Northwestern professor says federal assault weapons ban would save many lives

As the nation reels from yet another mass shooting, the same questions emerge.  

Why did it happen, and how can we stop it from happening again?

"Why did this guy kill so many people? The reason he did it was because he wanted to kill as many people as possible," said Dr. Lori Post, director of Buehler Center for Health Policy at Northwestern School of Medicine.

Dr. Post studies mass shootings at Northwestern School of Medicine. 

Just in the last couple of weeks, we've had the Texas school shooting, the Buffalo grocery store shooting plus many others. 

Post says you can't blame mental illness, but instead, gunmen she calls "evil", are often inspired by other shooters.

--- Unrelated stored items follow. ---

(* ===== verification/FloppySpec.v ===== *)
(** The floppy driver moves the right block.

    [Fdc] is what the driver relies on: a controller that takes the bytes of a command one by one
    and gives back the bytes of its result.  Against it, a request is turned into the commands
    that the controller needs, with the DMA channel set to the request's buffer or to the buffer
    below one megabyte that stands in for it, and the interrupt at the end completes the request. *)

From S2P Require Import Prelude Memory Task Sched SchedSpec FsDefs BlkReq BlkReqSpec Floppy.

(** ** The controller *)

(** The controller has got some bytes of a command, or has bytes of a result left. *)
Inductive fdc_phase := FCmd (got : list Z) | FRes (left : list Z).

Definition cmd_len (c : Z) : nat :=
  if c =? FD_SPECIFY then 3 else if c =? FD_SEEK then 3 else if c =? FD_RECALIBRATE then 2
  else if c =? FD_SENSEI then 1 else 9.
Definition res_len (c : Z) : nat :=
  if (c =? FD_SPECIFY) || (c =? FD_SEEK) || (c =? FD_RECALIBRATE) then 0 else if c =? FD_SENSEI then 2 else 7.

Definition results (l : list Z) : fdc_phase := match l with [] => FCmd [] | _ => FRes l end.

Definition opcode (l : list Z) : Z := nth 0 l 0.

Class Fdc `{FdEnv} := {
  fdc : list fd_io -> fdc_phase;
  reply : list fd_io -> list Z -> list Z;
  fdc_reply_len : forall h c l, length (reply h (c :: l)) = res_len c;
  (** the main status register: ready, the direction, and busy inside a command *)
  fdc_status : forall h, Z.land (u8 (fd_in h FD_STATUS)) 0xD0 =
    match fdc h with FCmd [] => 0x80 | FCmd (_ :: _) => 0x90 | FRes _ => 0xD0 end;
  fdc_aside_in : forall h p, p <> FD_DATA -> fdc (FIn p :: h) = fdc h;
  fdc_aside_out : forall h v p, p <> FD_DATA -> p <> FD_DOR -> fdc (FOut v p :: h) = fdc h;
  fdc_byte : forall h got v, fdc h = FCmd got ->
    fdc (FOut v FD_DATA :: h) =
      let got := got ++ [v] in
      if (length got =? cmd_len (opcode got))%nat then results (reply h got) else FCmd got;
  fdc_data : forall h x l, fdc h = FRes (x :: l) ->
    u8 (fd_in h FD_DATA) = x /\ fdc (FIn FD_DATA :: h) = results l
}.

(** What was written to the ports, newest first. *)
Definition outs (h : list fd_io) : list (Z * Z) := omap (fun e => match e with FOut v p => Some (v, p) | FIn _ => None end) h.
(* ===== verification/Setup.v ===== *)
(** Setting up the disks: [sys_setup] of [linux-0.11/kernel/blk_drv/hd.c], which finds the drives
    and reads their partition tables, and [rd_load] of [ramdisk.c], which fills the ram disk from
    the root floppy.

    Both read blocks through the buffer cache and change variables of the drivers: the state is
    the file system's with the states of the two drivers and the variable [callable].  The
    parameters that the BIOS left are bytes of memory ([h_mem]). *)

From S2P Require Import Prelude BlkReq Hd Ramdisk FsDefs Buffer Inode.

Record sst := mk_sst { u_fs : fs; u_hd : hst; u_rd : rdst; callable : Z }.

#[export] Instance eta_sst : Eta sst := fun s => mk_sst (u_fs s) (u_hd s) (u_rd s) (callable s).

Definition in_fs {A} (m : M fs A) : M sst A := fun s => let '(r, x) := m (u_fs s) in (r, s <| u_fs := x |>).
Definition in_hd {A} (m : M hst A) : M sst A := fun s => let '(r, x) := m (u_hd s) in (r, s <| u_hd := x |>).
Definition in_rd {A} (m : M rdst A) : M sst A := fun s => let '(r, x) := m (u_rd s) in (r, s <| u_rd := x |>).

Section Setup.
Context `{FsEnv} `{HdEnv}.

(** ** The ram disk *)

Definition BLOCK_SIZE_BITS : Z := 10.

(** The loop of [rd_load] over [nblocks] blocks from [block] on, to [cp]; false when a block
    cannot be read. *)
Fixpoint load_blocks (nblocks : nat) (block cp : Z) : M sst bool :=
  match nblocks with
  | O => mret true
  | S n =>
      dev ← gets (fun s => ROOT_DEV (u_fs s));
      r ← in_fs (if 2 <? s32 (Z.of_nat nblocks) then breada dev block [block + 1; block + 2] else bread dev block);
      match r with
      | None => in_fs (printk "I/O error on block, aborting load");; mret false
      | Some bh =>
          b ← in_fs (get_bh bh);
          in_rd (modify (fun s => s <| rd_mem ::= store_mem cp (take (Z.to_nat BLOCK_SIZE) (b_data b)) |>));;
          in_fs (brelse (Some bh));;
          in_fs (printk "k");;
          load_blocks n (block + 1) (cp + BLOCK_SIZE)
      end
  end.

Definition rd_load : M sst unit :=
  s ← get;
  if rd_length (u_rd s) =? 0 then mret tt else
  in_fs (printk "Ram disk");;
  if negb (MAJOR (ROOT_DEV (u_fs s)) =? 2) then mret tt else
  r ← in_fs (breada (ROOT_DEV (u_fs s)) 257 [256; 258]);
  match r with
  | None => in_fs (printk "Disk error while looking for ramdisk!")
  | Some bh =>
      b ← in_fs (get_bh bh);
      in_fs (brelse (Some bh));;
      if negb (ld16 (b_data b) 8 =? SUPER_MAGIC) then mret tt else
      let nblocks := s32 (Z.shiftl (ld16 (b_data b) 1) (ld16 (b_data b) 5)) in
      if Z.shiftr (rd_length (u_rd s)) BLOCK_SIZE_BITS <? nblocks then in_fs (printk "Ram disk image too big!") else
      in_fs (printk "Loading bytes into ram disk...");;
      ok ← load_blocks (Z.to_nat (u32 nblocks)) 256 (rd_start (u_rd s));
      if (ok : bool) then
        in_fs (printk "done");;
        in_fs (modify (fun s => s <| ROOT_DEV := 0x0101 |>))
      else mret tt
  end.

(** ** The hard disks *)

Definition word_at (m : gmap Z Z) (a : Z) : Z := load_byte m a + 256 * load_byte m (a + 1).

(** The entry of the BIOS table at [bios]. *)
Definition bios_drive (m : gmap Z Z) (bios : Z) : hd_i_struct :=
  mk_hd_i (load_byte m (bios + 2)) (load_byte m (bios + 14)) (word_at m bios) (word_at m (bios + 5)) (word_at m (bios + 12)) (load_byte m (bios + 8)).

Definition set_hd (i : Z) (v : hd_struct) : M sst unit := in_hd (modify (fun s => s <| hd ::= <[Z.to_nat i := v]> |>)).

(** The whole of a drive. *)
Definition whole (d : hd_i_struct) : hd_struct := mk_hd 0 (s32 (hi_head d * hi_sect d * hi_cyl d)).

Definition CMOS_READ (addr : Z) : M hst Z := hd_outb (Z.lor 0x80 addr) 0x70;; hd_inb 0x71.

(** Partition [i], 1 to 4, of a partition table. *)
Definition partition (data : list Z) (i : Z) : hd_struct :=
  mk_hd (s32 (ld32 data (227 + 8 * (i - 1)))) (s32 (ld32 data (229 + 8 * (i - 1)))).

Definition read_table (drive : Z) : M sst unit :=
  r ← in_fs (bread (0x300 + drive * 5) 0);
  match r with
  | None => in_fs (printk "Unable to read partition table of drive");; panic ""
  | Some bh =>
      b ← in_fs (get_bh bh);
      if negb (nth 510 (b_data b) 0 =? 0x55) || negb (nth 511 (b_data b) 0 =? 0xAA) then
        in_fs (printk "Bad partition table on drive");; panic ""
      else
      for_each [1; 2; 3; 4] (fun i => set_hd (i + 5 * drive) (partition (b_data b) i));;
      in_fs (brelse (Some bh))
  end.

Definition sys_setup (BIOS : Z) : M sst Z :=
  s ← get;
  if negb (istrue (callable s)) then mret (-1) else
  modify (fun s => s <| callable := 0 |>);;
  let m := h_mem (u_hd s) in
  let info := [bios_drive m BIOS; bios_drive m (BIOS + 16)] in
  let nr := if istrue (hi_cyl (bios_drive m (BIOS + 16))) then 2 else 1 in
  in_hd (modify (fun s => s <| hd_info := info |> <| NR_HD := nr |>));;
  for_each (seqZ 0 nr) (fun i => set_hd (i * 5) (whole (nth (Z.to_nat i) info (mk_hd_i 0 0 0 0 0 0))));;
  cmos_disks ← in_hd (CMOS_READ 0x12);
  let nr := if istrue (Z.land cmos_disks 0xf0) then if istrue (Z.land cmos_disks 0x0f) then 2 else 1 else 0 in
  in_hd (modify (fun s => s <| NR_HD := nr |>));;
  for_each (seqZ nr (2 - nr)) (fun i => set_hd (i * 5) (mk_hd 0 0));;
  for_each (seqZ 0 nr) read_table;;
  when (istrue nr) (in_fs (printk "Partition table ok."));;
  rd_load;;
  in_fs mount_root;;
  mret 0.
End Setup.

"We know they inspire each other because they write about it. And we know there's like online postings on who had the highest kill count or people talking about other mass shooters that they admire," said Dr. Post.

Dr. Post says what emboldens those shooters is access to assault weapons. Her research shows mass shootings, which she defines as four or more people killed, increased and became more lethal when the federal assault weapons ban ended in 2004.

But as lawmakers grapple about new gun laws, one DePaul University instructor who studies the politics of this issue says don't expect anything to pass.


"After Sandy Hook there was a much larger majority in the Senate with Democrats, and they still weren't able to get anything passed. I think the chances of getting something passed after this one are even less likely because we've only become more polarized and more gridlocked since then," said Eulalie Laschever, Sociology Instructor at DePaul.

The Governor of Texas blasted Chicago, saying this city is proof gun laws don't work.

But Professor Post says most guns come from out of state, highlighting the need for federal laws.

"Texas has the most guns out of any other state and Americans are heavily armed, and we're going to keep adding more and more guns and we should expect to see more and more shootings," said Dr. Post.

There's been a strong uptick in mass shootings that correlates with the rise of social media and web based media, so Dr. Post says we shouldn't make the shooters famous or glorify them, as that could inspire the next massacre.